Dortmund fans probably regretted Klopp's TLC of their former hero as Lewandowski put that practice into devastating use in the colours of Bayern.
His mind-boggling five-goal, nine-minute blitz against Wolfsburg on Matchday 5 helped him to a comic-book tally of 12 goals in his first seven league appearances, but incredibly that still left him three goals behind Pierre-Emerick Aubameyang at the mid-point of the season.
But while his former Dortmund teammate's shooting boots cooled in the Rückrunde, Lewandowski's remained just as hot. He scored five braces to become the first man since Dieter Müller in 1976/77 to reach the 30-goal mark and surpass Huntelaar's record for a non-German scorer.
2016/17 Pierre-Emerick Aubameyang (Borussia Dortmund)
"He didn't have that when he arrived to us, and it came through hard work.
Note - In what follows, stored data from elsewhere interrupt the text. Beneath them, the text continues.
(** ** A new pool *)

Lemma fresh_free_list p count n i :
  po_blocks p = fresh_block count <$> seq 0 count → i + n = count →
  free_list p (if i <? count then Some i else None) (seq i n).
Proof.
  intros Hb. revert i. induction n as [|n IH]; intros i Hi; cbn [seq free_list].
  - by rewrite (proj2 (Nat.ltb_ge _ _)) by lia.
  - rewrite (proj2 (Nat.ltb_lt _ _)) by lia. split; [done|]. exists (fresh_block count i).
    rewrite Hb, list_lookup_fmap, lookup_seq_lt by lia. split_and!; [done|done|]. apply IH. lia.
Qed.

Lemma pool_new_ok reserve cap bb p :
  pool_new reserve cap bb = Some p →
  pool_ok p [] ∧ po_block_bytes p = bb ∧ length (po_blocks p) = cap / bb ∧ po_free_blocks p = cap / bb.
Proof.
  unfold pool_new, checked_usize. destruct (Nat.ltb_spec bb 4) as [|H4]; [done|].
  destruct (N.leb_spec (N.of_nat (cap / bb) * N.of_nat bb) usize_max) as [Hu|]; cbn [mbind option_bind]; [|done].
  destruct (N.of_nat (cap / bb) * block_size <=? usize_max)%N; cbn [mbind option_bind]; [|done].
  destruct (_ <=? usize_max)%N; cbn [mbind option_bind]; [|done].
  destruct (reserve (N.of_nat (cap / bb) * N.of_nat bb)%N); [|done].
  destruct (reserve (N.of_nat (cap / bb))); [|done]. intros [= <-].
  split_and!; [|done|by cbn; rewrite length_fmap, length_seq|done].
  split; [|constructor..|done]. exists (seq 0 (cap / bb)). split; cbn [po_blocks po_bytes po_block_bytes po_free_head po_free_blocks].
  - replace (if cap / bb =? 0 then None else Some 0) with (if 0 <? cap / bb then Some 0 else @None nat)
      by (by destruct (cap / bb)).
    by eapply fresh_free_list.
  - by rewrite length_seq.
  - constructor.
  - rewrite length_fmap, length_seq. cbn. by rewrite app_nil_r.
  - by rewrite length_replicate, length_fmap, length_seq.
  - done.
  - rewrite length_fmap, length_seq. lia.
Qed.

(** ** Accounting *)

Definition len_at (p : DetailPool) (i : nat) : nat :=
  match po_blocks p !! i with Some b => bk_len b | None => 0 end.

Lemma logical_bytes_at p : logical_bytes p = sum_list (len_at p <$> seq 0 (length (po_blocks p))).
Proof.
  unfold logical_bytes. f_equal. apply list_eq. intros i. rewrite !list_lookup_fmap.
  destruct (po_blocks p !! i) as [b|] eqn:Hb.
  - rewrite lookup_seq_lt by (by eapply lookup_lt_Some). cbn. unfold len_at. by rewrite Hb.
  - rewrite lookup_seq_ge; [done|]. by apply lookup_ge_None.
Qed.

Lemma sum_list_perm l1 l2 : l1 ≡ₚ l2 → sum_list l1 = sum_list l2.
Proof. induction 1; cbn; lia. Qed.

Lemma sum_list_append l1 l2 : sum_list (l1 ++ l2) = sum_list l1 + sum_list l2.
Proof. induction l1 as [|n l1 IH]; cbn; [done|lia]. Qed.

Lemma free_list_bytes p first fr : free_list p first fr → sum_list (len_at p <$> fr) = 0.
Proof.
  revert first. induction fr as [|i fr IH]; intros first; [done|]. intros (_ & b & Hb & H0 & Hf%IH).
  cbn. unfold len_at at 1. rewrite Hb. lia.
Qed.

Lemma linked_sum p g first segs stop :
  linked p g first segs stop → sum_list (len_at p <$> segs.*1) = String.length (text_of segs.*2).
Proof.
  revert first. induction segs as [|[i s] segs IH]; intros first; [done|].
  intros (_ & n & (Hb & _) & Hl%IH). rewrite !fmap_cons, text_of_cons, append_length. cbn [fst snd].
  cbn [sum_list sum_list_with foldr]. change (sum_list_with id) with sum_list in *. unfold len_at at 1.
  rewrite Hb. cbn. lia.
Qed.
He asked for training sessions to help himself with that." That is what Aubameyang's former coach at Saint-Etienne, Christophe Galtier, told bundesliga.com when asked how the pacy forward's killer instinct in front of goal had developed.
Given his abundant returns in front of goal, it is hard to believe the Gabon international was not a natural born goalscorer, and that was even more difficult to accept as he put his harmoniously tuned ability to record effect in 2016/17.
A four-goal haul in the Matchday 10 win over Hamburg was the individual highlight while a run of eight goals in just six games in the Rückrunde kept him in touch with Lewandowski as the pair duelled thrillingly for the Torjägerkanone.
Fittingly for a man blessed with searing pace, Aubameyang pipped his arch-rival on the line, with two goals on the final day taking him level and then beyond the Bayern marksman to set a new Bundesliga record for a foreign-born player.
2017/18 Robert Lewandowski (Bayern Munich)
The pair would surely have taken their race down to the wire again but for Aubameyang's January move to Arsenal that left the way open for Lewandowski to claim the crown for a third time, a total bettered only by Bayern icon Gerd Müller.
After a plentiful Hinrunde that brought 15 goals, Lewandowski's form dipped only to rise sharply with hat-tricks in back-to-back home games, including the 6-0 dismissal of former club Dortmund on Matchday 28. Had his scoring touch not deserted him in the season finale against Stuttgart, he would have joined Müller as the only man to have scored 30 goals or more in three successive Bundesliga seasons.